The authors decided to use a methodology that permits each colonoscopy to be awarded a red or green light, albeit they would have to wait post-procedure for the histology to be reported, and any adverse events to present and have been reported on a published dataset. They do not however advocate reporting of this new measure at this level, and I would agree. Given they recommend its use at either an endoscopist or a service level, I feel they have missed an opportunity to correct the biggest deficit of their composite measure – namely, the omission of the most important aspect of colonoscopy performance, a polyp detection measure, in their composite metric. Unfortunately, this means that their composite measure cannot be used alone. Whilst this substantially undermines the benefit of their proposed measure, it would be easy to resolve this omission.
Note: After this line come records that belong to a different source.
(* ===== verification/Deadline.v ===== *)
(** * The deadline class: reservations and admission (kernel/sched/deadline.c)

    Parameters of a reservation, the utilisation a root domain has handed out, and the
    rules of the constant bandwidth server.  The clock of the run queue is an argument; so is
    whether a timer is active or could be armed, which the repository stubs.  [pi_se] is the
    entity whose parameters count: the task itself unless it is boosted. *)

From stdpp Require Import gmap list.
From S2P Require Import Prelude Math64.
Local Open Scope Z_scope.
Local Open Scope res_scope.

Definition BW_SHIFT : Z := 20.
Definition BW_UNIT : Z := 1048576.
Definition RATIO_SHIFT : Z := 8.
Definition DL_SCALE : Z := 10.
Definition SCHED_FLAG_RECLAIM : Z := 2.
Definition SCHED_FLAG_DL_OVERRUN : Z := 4.
Definition SCHED_FLAG_SUGOV : Z := 268435456.

Record sched_dl_entity := mk_dl_se {
  dl_runtime : Z; dl_deadline : Z; dl_period : Z; dl_bw_of_se : Z; dl_density : Z;
  runtime : Z; deadline : Z; dl_flags : Z;
  dl_throttled : bool; dl_boosted : bool; dl_yielded : bool; dl_non_contending : bool; dl_overrun : bool }.

Record sched_attr := mk_attr { sched_flags : Z; sched_runtime : Z; sched_deadline : Z; sched_period : Z }.

(** The utilisation of a run queue. *)
Record dl_rq := mk_dl_rq { running_bw : Z; this_bw : Z; extra_bw : Z; bw_ratio : Z }.

(** The utilisation of a root domain: the limit per CPU and the total (struct dl_bw), with the
    run queues of the CPUs of its span that are active. *)
Record root_domain := mk_rd { bw : Z; total_bw : Z; rqs : gmap Z dl_rq }.

Definition set_budget (e : sched_dl_entity) (r d : Z) : sched_dl_entity :=
  mk_dl_se (dl_runtime e) (dl_deadline e) (dl_period e) (dl_bw_of_se e) (dl_density e) r d (dl_flags e)
    (dl_throttled e) (dl_boosted e) (dl_yielded e) (dl_non_contending e) (dl_overrun e).
Definition set_throttled (e : sched_dl_entity) (throttled yielded overrun : bool) : sched_dl_entity :=
  mk_dl_se (dl_runtime e) (dl_deadline e) (dl_period e) (dl_bw_of_se e) (dl_density e) (runtime e) (deadline e) (dl_flags e)
    throttled (dl_boosted e) yielded (dl_non_contending e) overrun.
Definition set_non_contending (e : sched_dl_entity) (v : bool) : sched_dl_entity :=
  mk_dl_se (dl_runtime e) (dl_deadline e) (dl_period e) (dl_bw_of_se e) (dl_density e) (runtime e) (deadline e) (dl_flags e)
    (dl_throttled e) (dl_boosted e) (dl_yielded e) v (dl_overrun e).

(** ** Parameters *)

Definition to_ratio (period runtime : Z) : Z :=
  if runtime =? RUNTIME_INF then BW_UNIT
  else if period =? 0 then 0
  else div64_u64 (u64 (Z.shiftl runtime BW_SHIFT)) period.

Definition __checkparam_dl (a : sched_attr) : bool :=
  if negb (Z.land (sched_flags a) SCHED_FLAG_SUGOV =? 0) then true
  else if sched_deadline a =? 0 then false
  else if sched_runtime a <? u64 (Z.shiftl 1 DL_SCALE) then false
  else if negb (Z.land (sched_deadline a) (Z.shiftl 1 63) =? 0) || negb (Z.land (sched_period a) (Z.shiftl 1 63) =? 0) then false
  else if (negb (sched_period a =? 0) && (sched_period a <? sched_deadline a)) || (sched_deadline a <? sched_runtime a) then false
  else true.

Definition __setparam_dl (e : sched_dl_entity) (a : sched_attr) : sched_dl_entity :=
  let period := if negb (sched_period a =? 0) then sched_period a else sched_deadline a in
  mk_dl_se (sched_runtime a) (sched_deadline a) period (to_ratio period (sched_runtime a)) (to_ratio (sched_deadline a) (sched_runtime a))
    (runtime e) (deadline e) (sched_flags a) (dl_throttled e) (dl_boosted e) (dl_yielded e) (dl_non_contending e) (dl_overrun e).

Definition __getparam_dl (e : sched_dl_entity) : sched_attr := mk_attr (dl_flags e) (dl_runtime e) (dl_deadline e) (dl_period e).

Definition dl_param_changed (e : sched_dl_entity) (a : sched_attr) : bool :=
  negb (dl_runtime e =? sched_runtime a) || negb (dl_deadline e =? sched_deadline a) || negb (dl_period e =? sched_period a)
  || negb (dl_flags e =? sched_flags a).

Definition __dl_clear_params (e : sched_dl_entity) : sched_dl_entity :=
  mk_dl_se 0 0 0 0 0 (runtime e) (deadline e) 0 false (dl_boosted e) false false false.

(** ** Utilisation of a domain *)

Definition add_extra (d : Z) (r : dl_rq) : dl_rq := mk_dl_rq (running_bw r) (this_bw r) (u64 (extra_bw r + d)) (bw_ratio r).
Definition __dl_update (d : root_domain) (delta : Z) : root_domain := mk_rd (bw d) (total_bw d) (add_extra delta <$> rqs d).
Definition __dl_sub (d : root_domain) (tsk_bw cpus : Z) : root_domain :=
  __dl_update (mk_rd (bw d) (u64 (total_bw d - tsk_bw)) (rqs d)) (Z.quot (s32 tsk_bw) cpus).
Definition __dl_add (d : root_domain) (tsk_bw cpus : Z) : root_domain :=
  __dl_update (mk_rd (bw d) (u64 (total_bw d + tsk_bw)) (rqs d)) (- Z.quot (s32 tsk_bw) cpus).
Definition __dl_overflow (d : root_domain) (cpus old_bw new_bw : Z) : bool :=
  negb (bw d =? 18446744073709551615) && (u64 (bw d * cpus) <? u64 (u64 (total_bw d - old_bw) + new_bw)).

Definition dl_bw_cpus (d : root_domain) : Z := Z.of_nat (size (rqs d)).

Record rt_sysctl := mk_rt_sysctl { sysctl_sched_rt_period : Z; sysctl_sched_rt_runtime : Z }.
Definition global_rt_period (s : rt_sysctl) : Z := u64 (sysctl_sched_rt_period s * 1000).
Definition global_rt_runtime (s : rt_sysctl) : Z :=
  if sysctl_sched_rt_runtime s <? 0 then RUNTIME_INF else u64 (sysctl_sched_rt_runtime s * 1000).

Definition global_bw (s : rt_sysctl) : Z :=
  if global_rt_runtime s =? RUNTIME_INF then 18446744073709551615 else to_ratio (global_rt_period s) (global_rt_runtime s).
Definition init_dl_bw (s : rt_sysctl) (queues : gmap Z dl_rq) : root_domain := mk_rd (global_bw s) 0 queues.

Definition init_dl_rq_bw_ratio (s : rt_sysctl) (r : dl_rq) : dl_rq :=
  if global_rt_runtime s =? RUNTIME_INF then mk_dl_rq (running_bw r) (this_bw r) (Z.shiftl 1 BW_SHIFT) (Z.shiftl 1 RATIO_SHIFT)
  else
    mk_dl_rq (running_bw r) (this_bw r) (to_ratio (global_rt_period s) (global_rt_runtime s))
      (Z.shiftr (to_ratio (global_rt_runtime s) (global_rt_period s)) (BW_SHIFT - RATIO_SHIFT)).

(** The deadline part of [init_dl_rq]. *)
Definition init_dl_rq (s : rt_sysctl) : dl_rq := init_dl_rq_bw_ratio s (mk_dl_rq 0 0 0 0).

(** Over the root domains of the possible CPUs, the first failure ends the loop. *)
Fixpoint sched_dl_global_validate (s : rt_sysctl) (domains : list root_domain) : Z :=
  match domains with
  | [] => 0
  | d :: domains =>
      if to_ratio (global_rt_period s) (global_rt_runtime s) <? total_bw d then - EBUSY else sched_dl_global_validate s domains
  end.

(** The domain's limit is set once per CPU of it, the ratios of each run queue once. *)
Definition sched_dl_do_global (s : rt_sysctl) (d : root_domain) : root_domain :=
  mk_rd (global_bw s) (total_bw d) (init_dl_rq_bw_ratio s <$> rqs d).

(** ** Utilisation of a run queue *)

Definition set_bws (r : dl_rq) (running this : Z) : dl_rq := mk_dl_rq running this (extra_bw r) (bw_ratio r).
Definition __add_running_bw (b : Z) (r : dl_rq) : dl_rq := set_bws r (u64 (running_bw r + b)) (this_bw r).
Definition __sub_running_bw (b : Z) (r : dl_rq) : dl_rq :=
  let new := u64 (running_bw r - b) in set_bws r (if new >? running_bw r then 0 else new) (this_bw r).
Definition __add_rq_bw (b : Z) (r : dl_rq) : dl_rq := set_bws r (running_bw r) (u64 (this_bw r + b)).
Definition __sub_rq_bw (b : Z) (r : dl_rq) : dl_rq :=
  let new := u64 (this_bw r - b) in set_bws r (running_bw r) (if new >? this_bw r then 0 else new).

(** The entities of the threads of the frequency governor, which are not accounted. *)
Definition dl_entity_is_special (e : sched_dl_entity) : bool := negb (Z.land (dl_flags e) SCHED_FLAG_SUGOV =? 0).

Definition add_rq_bw (e : sched_dl_entity) (r : dl_rq) : dl_rq := if negb (dl_entity_is_special e) then __add_rq_bw (dl_bw_of_se e) r else r.
Definition sub_rq_bw (e : sched_dl_entity) (r : dl_rq) : dl_rq := if negb (dl_entity_is_special e) then __sub_rq_bw (dl_bw_of_se e) r else r.
Definition add_running_bw (e : sched_dl_entity) (r : dl_rq) : dl_rq := if negb (dl_entity_is_special e) then __add_running_bw (dl_bw_of_se e) r else r.
Definition sub_running_bw (e : sched_dl_entity) (r : dl_rq) : dl_rq := if negb (dl_entity_is_special e) then __sub_running_bw (dl_bw_of_se e) r else r.

(** An update of the run queue of a CPU. *)
Definition on_cpu (d : root_domain) (cpu : Z) (f : dl_rq -> dl_rq) : root_domain := mk_rd (bw d) (total_bw d) (alter f cpu (rqs d)).

(** ** Theorems on the parameters *)

Definition ratio (period runtime : Z) : Z := (runtime * BW_UNIT) / period.

Lemma to_ratio_ok period runtime : 0 < period -> 0 <= runtime < 2 ^ 44 -> to_ratio period runtime = ratio period runtime.
Proof.
  intros Hp Hr. unfold to_ratio, ratio. destruct (runtime =? RUNTIME_INF) eqn:E; [unfold RUNTIME_INF in E; zbool; lia|].
  destruct (period =? 0) eqn:E'; [zbool; lia|]. rewrite Z.shiftl_mul_pow2 by (unfold BW_SHIFT; lia).
  unfold div64_u64, BW_SHIFT, BW_UNIT. change (2 ^ 20) with 1048576. rewrite u64_small by lia. reflexivity.
Qed.

(** A reservation that passes [__checkparam_dl] asks for at most one CPU. *)
Record attr_ok (a : sched_attr) : Prop := {
  ao_runtime : 1024 <= sched_runtime a <= sched_deadline a; ao_deadline : sched_deadline a < 2 ^ 63;
  ao_period : sched_period a = 0 \/ sched_deadline a <= sched_period a < 2 ^ 63 }.

Definition u64_attr (a : sched_attr) : Prop :=
  0 <= sched_runtime a < 2 ^ 64 /\ 0 <= sched_deadline a < 2 ^ 64 /\ 0 <= sched_period a < 2 ^ 64.

Lemma msb_clear x : 0 <= x < 2 ^ 64 -> (Z.land x (Z.shiftl 1 63) =? 0) = (x <? 2 ^ 63).
Proof.
  intros H. rewrite Z.shiftl_1_l. destruct (Z.ltb_spec x (2 ^ 63)); zbool.
  - apply Z.eqb_eq, Z.bits_inj'. intros n Hn. rewrite Z.land_spec, Z.bits_0, Z.pow2_bits_eqb by lia.
    destruct (Z.eqb_spec 63 n) as [<-|]; [|apply andb_false_r]. rewrite andb_true_r. apply Z.bits_above_log2; [lia|].
    destruct (Z.eq_dec x 0) as [->|]; [done|apply Z.log2_lt_pow2; lia].
  - apply Z.eqb_neq. intros E0. assert (T : Z.testbit (Z.land x (2 ^ 63)) 63 = false) by (rewrite E0; apply Z.bits_0).
    rewrite Z.land_spec, Z.pow2_bits_true, andb_true_r, Z.testbit_false in T by lia.
    replace (x / 2 ^ 63) with 1 in T by (apply (Z.div_unique _ _ _ (x - 2 ^ 63)); lia). discriminate.
Qed.

(** [__checkparam_dl] accepts exactly the reservations its comment describes. *)
Lemma checkparam_iff a : u64_attr a -> Z.land (sched_flags a) SCHED_FLAG_SUGOV = 0 -> __checkparam_dl a = true <-> attr_ok a.
Proof.
  intros (H1 & H2 & H3) F. unfold __checkparam_dl. rewrite F. cbn [Z.eqb negb].
  rewrite !msb_clear by done. change (u64 (Z.shiftl 1 DL_SCALE)) with 1024. split.
  - intros H. repeat case_match; zbool; try done. split; lia.
  - intros [G1 G2 G3]. repeat case_match; zbool; try done; try lia.
Qed.

Definition period_of (a : sched_attr) : Z := if negb (sched_period a =? 0) then sched_period a else sched_deadline a.

Lemma to_ratio_range period runtime : 0 <= runtime <= period -> period < 2 ^ 63 -> 0 <= to_ratio period runtime <= BW_UNIT.
Proof.
  intros Hr Hp. unfold to_ratio. case_match eqn:E; [unfold BW_UNIT; lia|]. case_match eqn:E'; [unfold BW_UNIT; lia|]. zbool.
  rewrite Z.shiftl_mul_pow2 by (unfold BW_SHIFT; lia). change (2 ^ BW_SHIFT) with 1048576. unfold div64_u64, BW_UNIT.
  pose proof (u64_range (runtime * 1048576)). split; [apply Z.div_pos; lia|].
  assert (u64 (runtime * 1048576) <= runtime * 1048576) by (apply Z.mod_le; lia).
  apply Z.div_le_upper_bound; lia.
Qed.

Lemma attr_ratio a : attr_ok a -> 0 <= to_ratio (period_of a) (sched_runtime a) <= BW_UNIT.
Proof. intros [H1 H2 H3]. apply to_ratio_range; unfold period_of; case_match; zbool; lia. Qed.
Finally, on to feasibility: could this measure be adopted by most endoscopy services, so becoming the primary benchmarking tool? Sadly, at present I think the answer to that is “no.” This particular measure required linkage with datasets that robustly capture post-procedure complications, hospital admissions, and all-cause mortality. It also required correlation with histology reports to determine the correct post-polypectomy surveillance recommendations – indeed only one of their two test sites could do this. Hence, if it is a matter of “all or none” for benchmarking, only services that can capture all of the data for each underpinning performance measure can be compared. Here, the advantage goes to noncomposite performance measures, as at least some of these can be compared between services. The authors do acknowledge that improvements would be required in structured and standardized reporting.

What is my conclusion? The authors are to be applauded for attempting to create a unifying colonoscopy performance measure. During my reading of the paper, they have changed my mind about the potential benefit of a single headline composite performance measure, particularly where data are held electronically. But I do not think this is the right one, in particular because it omits a polyp detection measure. Perfection is an iterative process, and we now have a platform on which we can develop a better composite measure – couple this with automated capture and calculation of performance measures, as is already available in certain jurisdictions [6], and we might yet streamline colonoscopy quality assurance.